# [WHAT THE TASK REQUIRES]
Would you count the lines in the entries below that contain "message"? Reply with the number only.

# [SOURCE INFORMATION]
(* ===== verification/Keys.v ===== *)
(** * Key types

    src/crates/corevpn-crypto/src/keys.rs: the wrappers of X25519 and Ed25519
    keys.  The crates x25519-dalek and ed25519-dalek are the class [Dalek];
    zeroization has no functional effect.  A key is drawn from the random
    bytes that the caller passes. *)
From S2P Require Import Prelude Errors.
Local Open Scope Z_scope.

Class Dalek := {
  XSecret : Type;
  XPublic : Type;
  XShared : Type;
  EdSigning : Type;
  EdVerifying : Type;
  EdSignature : Type;
  (** x25519-dalek: from and to 32 bytes, the public key, the exchange. *)
  xs_from_bytes : bytes -> XSecret;
  xs_to_bytes : XSecret -> bytes;
  xs_public : XSecret -> XPublic;
  xs_diffie_hellman : XSecret -> XPublic -> XShared;
  xp_from_bytes : bytes -> XPublic;
  xp_as_bytes : XPublic -> bytes;
  xsh_as_bytes : XShared -> bytes;
  (** ed25519-dalek; bytes that are no point of the curve are refused. *)
  ed_from_bytes : bytes -> EdSigning;
  ed_to_bytes : EdSigning -> bytes;
  ed_verifying : EdSigning -> EdVerifying;
  ed_sign : EdSigning -> bytes -> EdSignature;
  ev_from_bytes : bytes -> option EdVerifying;
  ev_as_bytes : EdVerifying -> bytes;
  ev_verify : EdVerifying -> bytes -> EdSignature -> bool;
  es_from_bytes : bytes -> EdSignature;
  es_to_bytes : EdSignature -> bytes;
}.
(** Their documented behaviour: the exchange commutes, a signature verifies
    under the key of the signer, and encodings are read back. *)
Class DalekLaws (DK : Dalek) : Prop := {
  dh_commutes a b : xs_diffie_hellman a (xs_public b) = xs_diffie_hellman b (xs_public a);
  sign_verifies k m : ev_verify (ed_verifying k) m (ed_sign k m) = true;
  xs_reads b : length b = 32%nat -> xs_to_bytes (xs_from_bytes b) = b;
  xs_restores s : xs_from_bytes (xs_to_bytes s) = s;
  xp_restores p : xp_from_bytes (xp_as_bytes p) = p;
  xp_length p : length (xp_as_bytes p) = 32%nat;
  ed_restores k : ed_from_bytes (ed_to_bytes k) = k;
  ev_restores v : ev_from_bytes (ev_as_bytes v) = Some v;
  es_restores s : es_from_bytes (es_to_bytes s) = s;
}.

Section Keys.
Context {DK : Dalek}.

Record StaticSecret := mkStaticSecret { ss_inner : XSecret }.
Record PublicKey := mkPublicKey { pk_inner : XPublic }.
Record SharedSecret := mkSharedSecret { sh_inner : XShared }.

(** [random_from_rng(OsRng)] fills 32 bytes. *)
Definition StaticSecret_generate (random : bytes) : StaticSecret := mkStaticSecret (xs_from_bytes random).
Definition StaticSecret_from_bytes (b : bytes) : StaticSecret := mkStaticSecret (xs_from_bytes b).
Definition StaticSecret_public_key (s : StaticSecret) : PublicKey := mkPublicKey (xs_public (ss_inner s)).
Definition StaticSecret_diffie_hellman (s : StaticSecret) (their_public : PublicKey) : SharedSecret :=
  mkSharedSecret (xs_diffie_hellman (ss_inner s) (pk_inner their_public)).
Definition StaticSecret_to_bytes (s : StaticSecret) : bytes := xs_to_bytes (ss_inner s).

Definition PublicKey_from_bytes (b : bytes) : PublicKey := mkPublicKey (xp_from_bytes b).
Definition PublicKey_as_bytes (k : PublicKey) : bytes := xp_as_bytes (pk_inner k).
Definition PublicKey_to_bytes (k : PublicKey) : bytes := xp_as_bytes (pk_inner k).
(** [serde_bytes_array]: an array of 32 bytes. *)
Definition PublicKey_serialize (k : PublicKey) : list Z := xp_as_bytes (pk_inner k).
Definition PublicKey_deserialize (l : list Z) : option PublicKey :=
  if (length l =? 32)%nat && forallb (fun b => bool_decide (u8 b)) l then Some (mkPublicKey (xp_from_bytes l)) else None.

Definition SharedSecret_as_bytes (s : SharedSecret) : bytes := xsh_as_bytes (sh_inner s).

Record SigningKey := mkSigningKey { sk_inner : EdSigning }.
Record VerifyingKey := mkVerifyingKey { vk_inner : EdVerifying }.
Record Signature := mkSignature { sig_inner : EdSignature }.

Definition SigningKey_generate (random : bytes) : SigningKey := mkSigningKey (ed_from_bytes random).
Definition SigningKey_from_bytes (b : bytes) : SigningKey := mkSigningKey (ed_from_bytes b).
Definition SigningKey_verifying_key (k : SigningKey) : VerifyingKey := mkVerifyingKey (ed_verifying (sk_inner k)).
Definition SigningKey_sign (k : SigningKey) (message : bytes) : Signature := mkSignature (ed_sign (sk_inner k) message).
Definition SigningKey_to_bytes (k : SigningKey) : bytes := ed_to_bytes (sk_inner k).

Definition VerifyingKey_from_bytes (b : bytes) : res CryptoError VerifyingKey :=
  match ev_from_bytes b with
  | Some inner => Ok (mkVerifyingKey inner)
  | None => Err (InvalidKeyLength 32 (length b))
  end.
Definition VerifyingKey_verify (k : VerifyingKey) (message : bytes) (signature : Signature) : res CryptoError unit :=
  if ev_verify (vk_inner k) message (sig_inner signature) then Ok tt else Err InvalidSignature.
Definition VerifyingKey_as_bytes (k : VerifyingKey) : bytes := ev_as_bytes (vk_inner k).

Definition Signature_from_bytes (b : bytes) : Signature := mkSignature (es_from_bytes b).
Definition Signature_to_bytes (s : Signature) : bytes := es_to_bytes (sig_inner s).

Record KeyPair := mkKeyPair { kp_exchange : StaticSecret; kp_signing : SigningKey }.
Definition KeyPair_generate (r1 r2 : bytes) : KeyPair := mkKeyPair (StaticSecret_generate r1) (SigningKey_generate r2).

Record EphemeralKeyPair := mkEphemeral { ek_secret : StaticSecret; ek_public : PublicKey }.
Definition EphemeralKeyPair_generate (random : bytes) : EphemeralKeyPair :=
  let secret := StaticSecret_generate random in
  mkEphemeral secret (StaticSecret_public_key secret).
Definition EphemeralKeyPair_public_key (e : EphemeralKeyPair) : PublicKey := ek_public e.
Definition EphemeralKeyPair_diffie_hellman (e : EphemeralKeyPair) (their_public : PublicKey) : SharedSecret :=
  StaticSecret_diffie_hellman (ek_secret e) their_public.

Context {DL : DalekLaws DK}.

(** An ephemeral key and a static one agree on a secret when each has the
    bytes of the other's public key, as they go over the network. *)
Lemma ephemeral_exchange_agrees random (server : StaticSecret) :
  let client := EphemeralKeyPair_generate random in
  EphemeralKeyPair_diffie_hellman client (PublicKey_from_bytes (PublicKey_to_bytes (StaticSecret_public_key server))) =
  StaticSecret_diffie_hellman server (PublicKey_from_bytes (PublicKey_to_bytes (EphemeralKeyPair_public_key client))).
Proof.
  destruct server as [s]. cbn.
  unfold EphemeralKeyPair_diffie_hellman, StaticSecret_diffie_hellman, PublicKey_from_bytes, PublicKey_to_bytes. cbn.
  by rewrite !xp_restores, dh_commutes.
Qed.

(** A signature and the key that checks it survive their encodings, and a
    restored signing key signs for the same verifying key. *)
Lemma signature_crosses_the_wire (k : SigningKey) message :
  exists v, VerifyingKey_from_bytes (VerifyingKey_as_bytes (SigningKey_verifying_key (SigningKey_from_bytes (SigningKey_to_bytes k))))
            = Ok v /\
    VerifyingKey_verify v message (Signature_from_bytes (Signature_to_bytes (SigningKey_sign k message))) = Ok tt.
Proof.
  destruct k as [k]. unfold VerifyingKey_from_bytes, VerifyingKey_as_bytes, SigningKey_from_bytes, SigningKey_to_bytes. cbn.
  rewrite ed_restores, ev_restores. eexists. split; [done|]. unfold VerifyingKey_verify, Signature_from_bytes. cbn.
  unfold Signature_to_bytes. cbn. by rewrite es_restores, sign_verifies.
Qed.

(** Bytes of the right length that are no key are reported as of the wrong
    length: 32 instead of 32. *)
Lemma bad_point_is_a_length_error b : length b = 32%nat -> ev_from_bytes b = None ->
  VerifyingKey_from_bytes b = Err (InvalidKeyLength 32 32).
Proof. intros Hl Hb. unfold VerifyingKey_from_bytes. by rewrite Hb, Hl. Qed.

Lemma public_key_reads_back k : bytes_ok (PublicKey_as_bytes k) -> PublicKey_deserialize (PublicKey_serialize k) = Some k.
Proof.
  intros Hb. destruct k as [p]. unfold PublicKey_deserialize, PublicKey_serialize. cbn [pk_inner] in *.
  rewrite xp_length, xp_restores. cbn [Nat.eqb andb].
  replace (forallb _ _) with true; [done|]. symmetry. apply forallb_forall. intros x Hx. apply bool_decide_eq_true.
  unfold bytes_ok in Hb. rewrite Forall_forall in Hb. apply Hb. by apply list_elem_of_In.
Qed.
End Keys.

(** The laws are consistent: an exchange with one public key. *)
Definition unit_dalek : Dalek := {|
  XSecret := bytes; XPublic := unit; XShared := unit; EdSigning := bytes; EdVerifying := unit; EdSignature := bytes;
  xs_from_bytes b := b; xs_to_bytes s := s; xs_public _ := tt; xs_diffie_hellman _ _ := tt;
  xp_from_bytes _ := tt; xp_as_bytes _ := replicate 32 9; xsh_as_bytes _ := replicate 32 0;
  ed_from_bytes b := b; ed_to_bytes k := k; ed_verifying _ := tt; ed_sign k m := m;
  ev_from_bytes b := if bool_decide (b = replicate 32 1) then Some tt else None; ev_as_bytes _ := replicate 32 1;
  ev_verify _ m s := bool_decide (m = s); es_from_bytes b := b; es_to_bytes s := s;
|}.
Lemma unit_dalek_laws : DalekLaws unit_dalek.
Proof. split; try done; try (by intros []). intros k m. by apply bool_decide_eq_true. Qed.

# [RESULT]
5